Tot slot moesten alle bewoners die deelnamen aan deze activiteiten een verplichte training volgen.

Via de coöperatieve vereniging die zich baseerde op de ervaring van het creëren van dorpsactiviteiten, werden diverse banen opgezet die direct gekoppeld konden worden aan de capaciteiten van de lokale bewoners. Hieronder vielen functies zoals medewerkers die evenementen organiseren, voorlichters, koks en het uitvoeren van basisonderzoek. Dit zorgde voor een grote verandering omdat de bewoners die voorheen geen deel uitmaakten van de festivals en er ook niet van profiteerden, nu direct betrokken konden zijn en betaald werden voor hun bijdragen.

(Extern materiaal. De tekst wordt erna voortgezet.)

(** X9. [save_to_database] keeps the constraints of the table: when the ids
    are distinct and drawn from the sequence and no two rows share a
    (customer_id, date) key, the same holds after the call.  The sink never
    creates a second row for a key. *)
Theorem save_to_database_keeps_constraints
        (db db1 : database) (stats_dict : StatsDict.t)
        (Hwf : well_formed db) (Hids : unique_ids db) (Hkeys : unique_keys db)
        (Hsave : save_to_database db stats_dict = Ok db1) :
  well_formed db1 /\ unique_ids db1 /\ unique_keys db1.
Proof.
  split; [eapply save_to_database_well_formed; eassumption|].
  assert (exists t, strptime (StatsDict.date stats_dict) format_ymd = Ok t)
    as [t Hd].
  { unfold save_to_database in Hsave.
    destruct (strptime (StatsDict.date stats_dict) format_ymd) as [t|e|];
      [exists t; reflexivity | discriminate | discriminate]. }
  destruct (save_to_database_cases db db1 stats_dict t Hd Hsave)
    as [[F ->]|[ex [F ->]]]; unfold unique_ids, unique_keys in *;
    cbn [rows].
  - rewrite !map_app. cbn [map].
    split.
    + apply NoDup_app; [exact Hids | repeat constructor; intros [] |].
      intros x Hx [<-|[]]. cbn [db_stats_of CustomerDailyStats.id] in Hx.
      apply in_map_iff in Hx. destruct Hx as [r [E Hr]].
      unfold well_formed in Hwf. rewrite Forall_forall in Hwf.
      specialize (Hwf r Hr). lia.
    + apply NoDup_app; [exact Hkeys | repeat constructor; intros [] |].
      intros x Hx [<-|[]].
      apply in_map_iff in Hx. destruct Hx as [r [E Hr]].
      pose proof (find_none _ _ F r Hr) as K.
      assert (has_key (StatsDict.customer_id stats_dict) (date_of t) r = true)
        as K' by (apply has_key_iff; exact E).
      congruence.
  - apply find_some in F. destruct F as [Hex _].
    destruct (update_keeps_ids_and_keys db stats_dict ex Hids Hex) as [E1 E2].
    cbv zeta in E1, E2. rewrite E1, E2. split; assumption.
Qed.

Lemma save_to_database_keeps_constraints_witness :
  let db1 := mk_database [overwrite sample_row sample_stats] 2 in
  well_formed db1 /\ unique_ids db1 /\ unique_keys db1.
Proof.
  apply (save_to_database_keeps_constraints (mk_database [sample_row] 2) _
           sample_stats).
  - repeat constructor.
  - repeat constructor. intros [].
  - repeat constructor. intros [].
  - vm_compute. reflexivity.
Defined.

(** X10. [save_to_database] touches only the key it is given: a row with
    another (customer_id, date) key is in the table after the call exactly
    when it was there before, and the number of rows grows by one when the
    key was absent and stays the same when it was present. *)
Theorem save_to_database_other_keys
        (db db1 : database) (stats_dict : StatsDict.t) (t : datetime)
        (Hids : unique_ids db)
        (Hdate : strptime (StatsDict.date stats_dict) format_ymd = Ok t)
        (Hsave : save_to_database db stats_dict = Ok db1) :
  let c := StatsDict.customer_id stats_dict in
  let d := date_of t in
  (forall r, has_key c d r = false ->
             (In r (rows db1) <-> In r (rows db)))
  /\ len (rows db1)
     = len (rows db)
       + (if existsb (has_key c d) (rows db) then 0 else 1).
Proof.
  intros c d.
  destruct (save_to_database_cases db db1 stats_dict t Hdate Hsave)
    as [[F ->]|[ex [F ->]]]; fold c d in F; cbn [rows].
  - split.
    + intros r K. rewrite in_app_iff. split; [|intro H; left; exact H].
      intros [H|[<-|[]]]; [exact H|].
      exfalso.
      assert (has_key c d (db_stats_of (next_id db) (date_of t) stats_dict)
              = true) as T by (apply has_key_iff; reflexivity).
      congruence.
    + assert (existsb (has_key c d) (rows db) = false) as E.
      { apply not_true_is_false. intro E. apply existsb_exists in E.
        destruct E as [r [Hr K]].
        pose proof (find_none _ _ F r Hr). congruence. }
      rewrite E. unfold len. rewrite length_app. cbn [List.length]. lia.
  - pose proof (find_some _ _ F) as [Hex Kex].
    split.
    + intros r K. rewrite in_map_iff. split.
      * intros [r0 [E Hr0]].
        destruct (CustomerDailyStats.id r0 =? CustomerDailyStats.id ex);
          [|subst r0; exact Hr0].
        exfalso. subst r. rewrite has_key_overwrite in K. congruence.
      * intro Hr. exists r. split; [|exact Hr].
        destruct (CustomerDailyStats.id r =? CustomerDailyStats.id ex) eqn:E;
          [|reflexivity].
        exfalso. apply Z.eqb_eq in E.
        rewrite (NoDup_map_inj CustomerDailyStats.id (rows db) r ex Hids Hr Hex E)
          in K.
        congruence.
    + assert (existsb (has_key c d) (rows db) = true) as E
        by (apply existsb_exists; exists ex; split; assumption).
      rewrite E. unfold len. rewrite length_map. lia.
Qed.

De verplichte training voor de bewoners die wilden deelnemen, vergrootte de algemene capaciteiten van de lokale bewoners en stimuleerde hun begrip van het werelderfgoed, lokale waarden en het belang van lokale participatie.

Toolkit voor groene infrastructuur en kinderen: een hulpmiddel voor geïnformeerde besluitvorming over stedelijke groenbehoeften.

Het doel van deze fase was het samenstellen van een compendium van hulpmiddelen die als leidraad kunnen dienen bij geïnformeerde besluitvorming over stedelijke herbebossingsbehoeften in vijf Mexicaanse kuststeden (Boca del Río, Veracruz; Mérida, Yucatán; San Mateo del Mar, Oaxaca; Tepic, Nayarit; Tijuana, Baja California).

  1. Met de producten werd een compendium van landschapsschaalinstrumenten opgesteld:
  • Economische waardering van ecosysteemdiensten geleverd door stedelijke bomen.
  • Genormaliseerde Verschil Vegetatie Index (NDVI) Kaart
  • Groene Zicht Index Kaart (GVI)
  • Vaste vervuilingsbronnen kaart (FFC)
  • Kinderen toegang tot de natuur Equity Index Kaart.
  • Urban Heat Islands-kaart (UHI)
  1. De basislijn voor efficiënt stedelijk boombeheer werd uitgewerkt door het straat-voor-straat detailonderdeel van een digitale inventarisatie met hoge resolutie, representatief voor de wegenassen en eilanden van elke stad. Deze inventarisatie registreerde niet alleen de bestaande bomen en hun onderhoudsbehoeften, maar identificeerde ook plantbare ruimtes, identificeerde en catalogiseerde de beschikbare plantbare ruimtes en specificeerde de juiste kenmerken van elk gebied, evenals het type boom dat op elke locatie kan worden geplant. Deze holistische benadering zorgt voor een nauwkeurigere en duurzamere planning, optimaliseert de soortenselectie en verbetert de gezondheid en biodiversiteit van het bomenbestand in de stad.

  2. Daarnaast zijn er educatieve en ontwerphulpmiddelen ontwikkeld. Er werden een praktische gids voor stedelijke herbebossing en twee plantenpaletten voor klimaatslimme herbebossing ontwikkeld.
  • Beschikbaarheid van nauwkeurige geospatiale en statistische gegevens.
  • Openheid van lokale overheden om de informatie te ontvangen en te gebruiken.
  • De geleverde instrumenten en gegevens vormen een aanvulling op de huidige strategieën voor stadsplanning.
  • Samenwerking tussen verschillende vakgebieden, zoals ecologie, stedelijke planning en klimaatverandering, is cruciaal om de complexe uitdagingen van stedelijke herbebossing op een holistische manier aan te pakken.
  • Het is niet alleen belangrijk om problemen te identificeren, maar ook om concrete en haalbare oplossingen voor te stellen. Aanbevelingen moeten praktisch zijn en gericht op het oplossen van de gestelde uitdagingen.
Kenniscentra benutten voor duurzame capaciteitsopbouw

Het Ministerie van Land en Milieu (MTA) heeft, in samenwerking met IUCN Mozambique, drie kenniscentra opgezet als onderdeel van haar inspanningen om de training en kennisuitwisseling op het gebied van behoud en herstel van het centrale naar het lokale niveau en van de overheid naar de gemeenschappen te centraliseren en te stroomlijnen. Deze hubs dienen als essentiële trainingshulpmiddelen, met name voor mangroveherstel en -bescherming, en voor de bredere toepassing van op ecosystemen gebaseerde adaptatie (EbA) en op de natuur gebaseerde oplossingen (NbS) voor zowel gemeenschappen als beleidsmakers.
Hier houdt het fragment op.